7. My above approach alone will advance justice. For if the legal representatives were to be denied to exercise their rights as members, any arbitrary refusal by the Board to record them as members in the register of members will necessarily drive the legal representatives to first establish such a right as members and only thereafter would they be enabled to seek remedy under the Act. This Would mean that the Board will be in a position to have as undue advantage over the legal representatives of a deceased member, though there is a prima facie case under Sections 397 and 398 or both. Further before the legal representatives could finally obtain their entitlement to the membership the Board of Management might bring a total disaster to the company. In such a case, the rights of the legal representatives of the deceased member would become frustrated.
8. No doubt, sanction was accorded to the deceased petitioner by the Company Law Board. It seems to me that the contention that the said authorisation lapsed with the death of Mr. Arunachalam cannot be countenanced. Section 399(4) provides:
The Central Government may, if in its opinion circumstances exist which make it just and equitable so to do, authorise any member or members of the company to apply to the Court under Sections 397 and 398, notwithstanding that the requirements of Clause (a) or Clause (b), as the case may be, of Sub-section (1) are not fulfilled.
It is also necessary to refer to Sections 400 and 401 of the Act:
Section 400. Notice to be given to Central Government of applications under Sections 397 and 398. The Court shall give notice of every application made to it under Sections 397 and 398 to the Central Government and shall take into consideration the representations, if any, made to it by the Government before passing a final order under that section.
Section 401. Right of Central Government to apply under Sections 397 and 398. The Central Government may itself apply to the Court for an order under Section 397 or 398 or cause an application to be made to the Court for such an order by any person authorised by it in this behalf.
It is essential to notice that the Company Law Board took into consideration the relevant materials and ought to have been satisfied that it is a fit case where authority should be granted to the deceased member. Such permission is granted not to foster the individual interest of a member, but to protect the interests of the company at large. As a matter of fact, under Section 401, the Central Government had the right to apply to the Court under Sections 397 and 398 or cause an application to be made to the Court by any person authorised by it in this behalf. Again, Section 400 mandates that notice shall be sent to the Central Government and that the Court shall take into consideration the representations if any made to it by the Central Government before passing any final order on the said petition. The object behind these provisions is to protect the interests of the company at large. Above all, it is equally important to notice that the cause of action to sustain a petition under Section 398 is that the affairs of the company are being conducted or are likely to be conducted in a manner prejudicial to the interests of the company. It is thus unquestionable that the proceeding under Section 398 is to save the company from disaster by virtue of the alleged mismanagement complained of by the petitioner. Can it then be said that the action under Section 398, is 'actio personalis moritur cum persona'. My unhesitating answer is in the negative. The proper approach is not to find out whether a right to sue survives, but whether the legal representatives of the deceased member are entitled to continue the proceeding under the Act. Further, it is relevant to notice that there is no prohibition in the Act or Companies Court Rules for bidding the legal representatives of the deceased member to continue the proceeding initiated by such deceased member. As per Rule 6 of the Companies Court Rules:
Save as provided by the Act or by these rules the practice and procedure of the Court and the provisions of the Code so far as applicable, shall apply to all proceedings under the Act and these rules....
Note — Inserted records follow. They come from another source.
(* ===== verification/ExplorerLogic.v ===== *)
(** * Pure decisions of the explorer

    [features/explorer/rootResolution.ts], [freeSpace.ts], [pasteLogic.ts],
    [selectionLogic.ts], [undoPlan.ts], [batchRename.ts], [metaLogic.ts],
    [reveal.ts], [footerLogic.ts], [compareFiles.ts], [trashRestore.ts],
    [clipboard.ts], [typeFilter.ts], [tagFilter.ts], [rowShape.ts] and
    [paletteLogic.ts]. *)

From Stdlib Require Import ZArith Lia Bool Permutation.
From Stdlib Require List.
From S2P Require Import Prelude JsCollections JsString Json Errors Models Paths Entries.

(** ** The longest match of a loop

    Both [allowedRootForPath] and [driveFor] keep the best candidate so far and
    replace it only by a strictly longer one. *)

Section Longest.
Context {A : Type} (fits : A -> bool) (size : A -> Z).

Definition longest_step (best : option A * Z) (x : A) : option A * Z :=
  if fits x && (best.2 <? size x) then (Some x, size x) else best.
Definition longest (l : list A) : option A := (fold_left longest_step l (None, -1)).1.

Lemma longest_inv l acc :
  (forall x, 0 <= size x) ->
  (match acc.1 with Some x => fits x = true /\ acc.2 = size x | None => acc.2 = -1 end) ->
  let r := fold_left longest_step l acc in
  (match r.1 with Some x => fits x = true /\ r.2 = size x /\ (Some x = acc.1 \/ x ∈ l) | None => acc.1 = None end) /\
  acc.2 <= r.2 /\ (forall y, y ∈ l -> fits y = true -> size y <= r.2).
Proof.
  intros Hs. revert acc. induction l as [|x l IH]; intros [b n] Hacc; simpl in *.
  { split; [|split]; [destruct b; naive_solver | lia | set_solver]. }
  unfold longest_step at 2 4 6 8. simpl. destruct (fits x && (n <? size x)) eqn:E.
  - apply andb_true_iff in E as [Hf Hn]. breflect.
    destruct (IH (Some x, size x)) as (H1 & H2 & H3); [done|]. simpl in *. split; [|split].
    + destruct ((fold_left _ _ _).1) as [z|]; [|done]. split_hyps. repeat split; try done.
      right. set_solver.
    + lia.
    + intros y [->|Hy]%elem_of_cons Hfy; [lia | auto].
  - destruct (IH (b, n)) as (H1 & H2 & H3); [done|]. simpl in *. split; [|split].
    + destruct ((fold_left _ _ _).1) as [z|]; [|done]. split_hyps. repeat split; try done. set_solver.
    + lia.
    + intros y [->|Hy]%elem_of_cons Hfy; [|auto]. rewrite Hfy in E. simpl in E. breflect. lia.
Qed.

Lemma longest_spec l : (forall x, 0 <= size x) ->
  match longest l with
  | Some x => x ∈ l /\ fits x = true /\ forall y, y ∈ l -> fits y = true -> size y <= size x
  | None => forall y, y ∈ l -> fits y = false
  end.
Proof.
  intros Hs. destruct (longest_inv l (None, -1) Hs eq_refl) as (H1 & H2 & H3). unfold longest.
  destruct (fold_left longest_step l (None, -1)) as [[x|] n] eqn:E; simpl in *.
  - destruct H1 as (Hf & -> & [?|Hin]); [done|]. auto.
  - intros y Hy. destruct (fits y) eqn:Hf; [|done]. specialize (H3 y Hy Hf). specialize (Hs y).
    assert (n = -1) as ->; [|lia].
    assert (forall l acc, acc.1 = None -> acc.2 = -1 -> (fold_left longest_step l acc).1 = None ->
              (fold_left longest_step l acc).2 = -1) as Hnone.
    { clear. induction l as [|x l IH]; intros acc H1 H2; simpl; [done|].
      unfold longest_step at 2 4. destruct (fits x && (acc.2 <? size x)); [|auto].
      intros H. exfalso. revert H. generalize (size x) as m. clear. revert x.
      induction l as [|y l IH]; intros x m; simpl; [done|]. unfold longest_step at 2. simpl.
      destruct (_ && _); apply IH. }
    specialize (Hnone l (None, -1) eq_refl eq_refl). rewrite E in Hnone. by apply Hnone.
Qed.
End Longest.

(** ** Shared folders ([rootResolution.ts]) *)

(** [/^[A-Za-z]:\/$/], on the reversed string. *)
Definition is_drive_slash_rev (r : jstr) : bool :=
  match r with [s; c; d] => (s =? slash) && (c =? colon) && is_alpha d | _ => false end.
(** The [while] loop of [normalize], on the reversed string. *)
Fixpoint strip_slashes_rev (r : jstr) : jstr :=
  match r with
  | c :: rest => if (1 <? length r)%nat && (c =? slash) && negb (is_drive_slash_rev r)
                 then strip_slashes_rev rest else r
  | [] => []
  end.

(** [/^[A-Za-z]:[\\/]/]. *)
Definition winPath (p : jstr) : bool :=
  match p with c :: d :: e :: _ => is_alpha c && (d =? colon) && is_sep e | _ => false end.
Definition windowsDriveRoot (p : jstr) : option jstr :=
  match p with
  | c :: d :: e :: _ => if is_alpha c && (d =? colon) && is_sep e then Some [c; d; backslash] else None
  | _ => None
  end.

Inductive RootResolution :=
| denied
| select_root (rootPath : jstr) (initialPath : option jstr)
| roots (rs : list jstr) (unavailablePath : option jstr)
| drives.

Section Roots.
Context `{U : Unicode}.

Definition normalize (windows : bool) (value : jstr) : jstr :=
  let r := reverse (strip_slashes_rev (reverse (replace_char backslash slash value))) in
  if windows then toLowerCase r else r.

(** Whether [path] is [root] or below it. *)
Definition inside_root (windows : bool) (path root : jstr) : bool :=
  let candidate := normalize windows path in
  let nr := normalize windows root in
  let prefix := if ends_with [slash] nr then nr else nr ++ [slash] in
  bool_decide (candidate = nr) ||
  (if bool_decide (nr = [slash]) then starts_with [slash] candidate else starts_with prefix candidate).

Definition allowedRootForPath (rs : list jstr) (path : jstr) (windows : bool) : option jstr :=
  longest (inside_root windows path) (fun root => Z.of_nat (length (normalize windows root))) rs.

Definition resolveRoots (st_roots : list jstr) (accessDenied : bool) (os : option jstr)
    (initialPath : option jstr) : RootResolution :=
  if accessDenied then denied
  else
    let isWindows := bool_decide (default [] (toLowerCase <$> os) = js "windows")
      || match initialPath with Some p => winPath p | None => false end
      || List.existsb winPath st_roots in
    let direct := match initialPath with
      | Some p => match st_roots with
                  | [] => if isWindows then windowsDriveRoot p else Some [slash]
                  | _ => allowedRootForPath st_roots p isWindows
                  end
      | None => None
      end in
    match direct with
    | Some root => select_root root initialPath
    | None => match st_roots with
              | _ :: _ => roots st_roots initialPath
              | [] => if isWindows then drives else select_root [slash] initialPath
              end
    end.
End Roots.

(** ** Free space ([freeSpace.ts]) *)

Section FreeSpace.
Context `{U : Unicode}.

Definition drive_norm (p : jstr) : jstr :=
  toLowerCase (drop_while_end (Z.eqb slash) (replace_char backslash slash p)).
Definition drive_covers (target : jstr) (d : Drive) : bool :=
  let m := drive_norm (drive_path d) in
  bool_decide (m = []) || bool_decide (target = m) || starts_with (m ++ [slash]) target.
Definition driveFor (drives : list Drive) (path : jstr) : option Drive :=
  longest (drive_covers (drive_norm path)) (fun d => Z.of_nat (length (drive_norm (drive_path d)))) drives.

(** [Some (needed, free)] when the files do not fit. *)
Definition uploadSpaceShortfall (drives : list Drive) (destDir : jstr) (neededBytes : Z) : option (Z * Z) :=
  if neededBytes <=? 0 then None
  else
    let drive := driveFor drives destDir in
    match d ← drive; drive_freeBytes d with
    | None => None
    | Some free =>
        let total := default 0 (d ← drive; drive_totalBytes d) in
        if ((free =? 0) && (total =? 0)) || (neededBytes <=? free) then None
        else Some (neededBytes, free)
    end.
End FreeSpace.

(** ** Paste, selection, clipboard *)

Definition pasteSources (paths : list jstr) (dest : jstr) (isCut : bool) : list jstr :=
  if isCut then List.filter (fun p => negb (bool_decide (parentDirOf p = dest))) paths else paths.
Definition path_norm (p : jstr) : jstr := drop_while_end (Z.eqb slash) (replace_char backslash slash p).
(** [true]: a folder would go into itself. *)
Definition destinationProblem (sources : list jstr) (dest : jstr) : bool :=
  let d := path_norm dest in
  List.existsb (fun s => bool_decide (d = path_norm s) || starts_with (path_norm s ++ [slash]) d) sources.
Definition transferFullySucceeded (res : BatchResult) : bool :=
  match batch_failed res with [] => true | _ => false end.

Definition index_in (x : jstr) (l : list jstr) : option nat := find_index (fun y => bool_decide (y = x)) l.
Definition rangePaths (order : list jstr) (anchor : option jstr) (target : jstr) : list jstr :=
  match index_in target order with
  | None => []
  | Some to =>
      match (a ← anchor; index_in a order) with
      | None => [target]
      | Some from => let lo := Nat.min from to in let hi := Nat.max from to in
                     take (S hi - lo) (drop lo order)
      end
  end.
Definition selectedBytes (entries : list Entry) (selected : list jstr) : Z :=
  fold_left (fun sum e => if set_has (entry_path e) selected && negb (entry_isDir e)
                          then sum + default 0 (entry_size e) else sum) entries 0.
Definition pathsText (entries : list Entry) (selected : list jstr) : jstr :=
  join [newline] (entry_path <$> List.filter (fun e => set_has (entry_path e) selected) entries).

Inductive ClipboardMode := clip_copy | clip_cut.
Record FileClipboard := { clip_paths : list jstr; clip_mode : ClipboardMode; clip_hostId : jstr }.
(** The three actions of the in-app clipboard; an empty selection leaves it alone. *)
Inductive ClipAction := do_copy (paths : list jstr) (hostId : jstr) | do_cut (paths : list jstr) (hostId : jstr) | do_clear.
Definition clipboard_step (c : option FileClipboard) (a : ClipAction) : option FileClipboard :=
  match a with
  | do_copy [] _ | do_cut [] _ => c
  | do_copy ps h => Some {| clip_paths := ps; clip_mode := clip_copy; clip_hostId := h |}
  | do_cut ps h => Some {| clip_paths := ps; clip_mode := clip_cut; clip_hostId := h |}
  | do_clear => None
  end.

(** ** Undo ([undoPlan.ts]) *)

Inductive UndoOp :=
| undo_rename (from to : jstr)
| undo_move (groups : list (list jstr * jstr)).   (** paths, destination folder *)

Definition renameUndo (oldPath newPath : jstr) : option UndoOp :=
  if bool_decide (oldPath = newPath) then None else Some (undo_rename newPath oldPath).

Definition undo_groups (moved : list jstr) (destDir : jstr) (sources : list jstr)
    (groups : list (jstr * list jstr)) : list (jstr * list jstr) :=
  fold_left (fun groups src =>
    let from := parentDirOf src in
    if negb (set_has src moved) || bool_decide (from = destDir) then groups
    else map_set from (default [] (map_get from groups) ++ [joinRemotePath destDir (basenameOf src)]) groups)
    sources groups.
Definition moveUndo (sources : list jstr) (destDir : jstr) (results : list BatchItemResult) : option UndoOp :=
  let moved := set_of (item_path <$> List.filter item_ok results) in
  match undo_groups moved destDir sources [] with
  | [] => None
  | groups => Some (undo_move ((fun g => (g.2, g.1)) <$> groups))
  end.

(** ** New names for a multi-selection ([batchRename.ts]) *)

Inductive BatchRenameMode := mode_pattern | mode_findReplace.
Definition NUMBER_PLACEHOLDER : jstr := js "{n}".

Definition splitNameExt (name : jstr) : jstr * jstr :=
  match last_index_of dot name with
  | None | Some O => (name, [])
  | Some d => if (d =? length name - 1)%nat then (name, []) else (take d name, drop d name)
  end.

Definition rename_number (width : nat) (n : Z) : jstr := pad_start width 48 (string_of_Z n).
Definition rename_stem (base number : jstr) : jstr :=
  if includes NUMBER_PLACEHOLDER base then join number (split_str NUMBER_PLACEHOLDER base)
  else (if bool_decide (base = []) then js "file" else base) ++ [space] ++ number.
Definition computeBatchRenames (names : list jstr) (mode : BatchRenameMode) (base : jstr) (startNumber : Z)
    (find replace : jstr) : list jstr :=
  match mode with
  | mode_findReplace => if bool_decide (find = []) then names else (fun n => join replace (split_str find n)) <$> names
  | mode_pattern =>
      let width := length (string_of_Z (startNumber + Z.of_nat (length names) - 1)) in
      imap (fun i name => rename_stem base (rename_number width (startNumber + Z.of_nat i)) ++ (splitNameExt name).2) names
  end.

(** ** Details sheet ([metaLogic.ts]) *)

Definition parseModeBits (mode : option jstr) : list bool :=
  let perms := match mode with
               | Some m => if (10 <=? length m)%nat then take 9 (drop 1 m) else replicate 9 45
               | None => replicate 9 45
               end in
  (fun i => negb (bool_decide (perms !! i = Some 45))) <$> seq 0 9.
Definition bit_at (bits : list bool) (i : nat) : bool := default false (bits !! i).
Definition bitsToOctal (bits : list bool) : jstr :=
  let v := fold_left (fun v i => if bit_at bits i then Z.lor v (Z.shiftl 1 (8 - Z.of_nat i)) else v) (seq 0 9) 0 in
  pad_start 4 48 (nat_to_string 8 v).
Definition bitsToSymbolic (bits : list bool) : jstr :=
  (fun i => if bit_at bits i then default 0 (js "rwxrwxrwx" !! i) else 45) <$> seq 0 9.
I had already pointed out that neither in the Act nor in the rules, is there any provision as regards the rights of the legal representatives of the deceased member vis-a-vis the company. If so, there is no difficulty in applying Order 22, Rule 10 of the Code of Civil Procedure. According to that provision, in case of devolution of any interest during the pendency of any proceeding such proceeding may by leave of Court be continued by or against the person to or upon whom such interest has come or devolved. The wife of the deceased member had sworn to an affidavit in support of this application. She had asserted that applicants 2 to 6 are the legal representatives of the deceased. Applicants 3 to 6 are sons and daughters of the deceased. The respondents do not dispute such assertion made by the said deponent. Then, I have no hesitation to find that the shares of the deceased member devolved on the applicants.
9. From the foregoing assessment, the application has to be accepted.
10. It may be useful to refer to some of the authorities cited by the Bar. I must at once point out that save the two English decisions, the decisions of High Courts in India had no occasion to consider this question, though there are observations supporting my view. In Bays-water Trading Co. Ltd., In re (1970) 1 All E.R. 608, Buckley, J., held:
On the true construction of Section 353-(6) of the Companies Act, 1948, the personal representative of a member although not on the register of shareholders may present a petition that the company's name be restored to the register, and the words 'any member' in Section 353 (6) must be construed accordingly.
I may refer to Section 353 (6) quoted in the said judgment:
If a company or any member or creditor thereof feels aggrieved by the company having been struck off the register, the Court on an application made by the company or member or creditor before the expiration of twenty years from the publication in the Gazette of the notice aforesaid (i.e., the notice of the company's dissolution) may, if satisfied that the company was at the time of the striking off carrying on business or its operation, or otherwise that it is just that the company be restored to the register, order the name of the company to be restored to the register, and upon an office copy of the order being delivered to the register for registration the company shall be deemed to have continued in existence as if its name had not been struck off ....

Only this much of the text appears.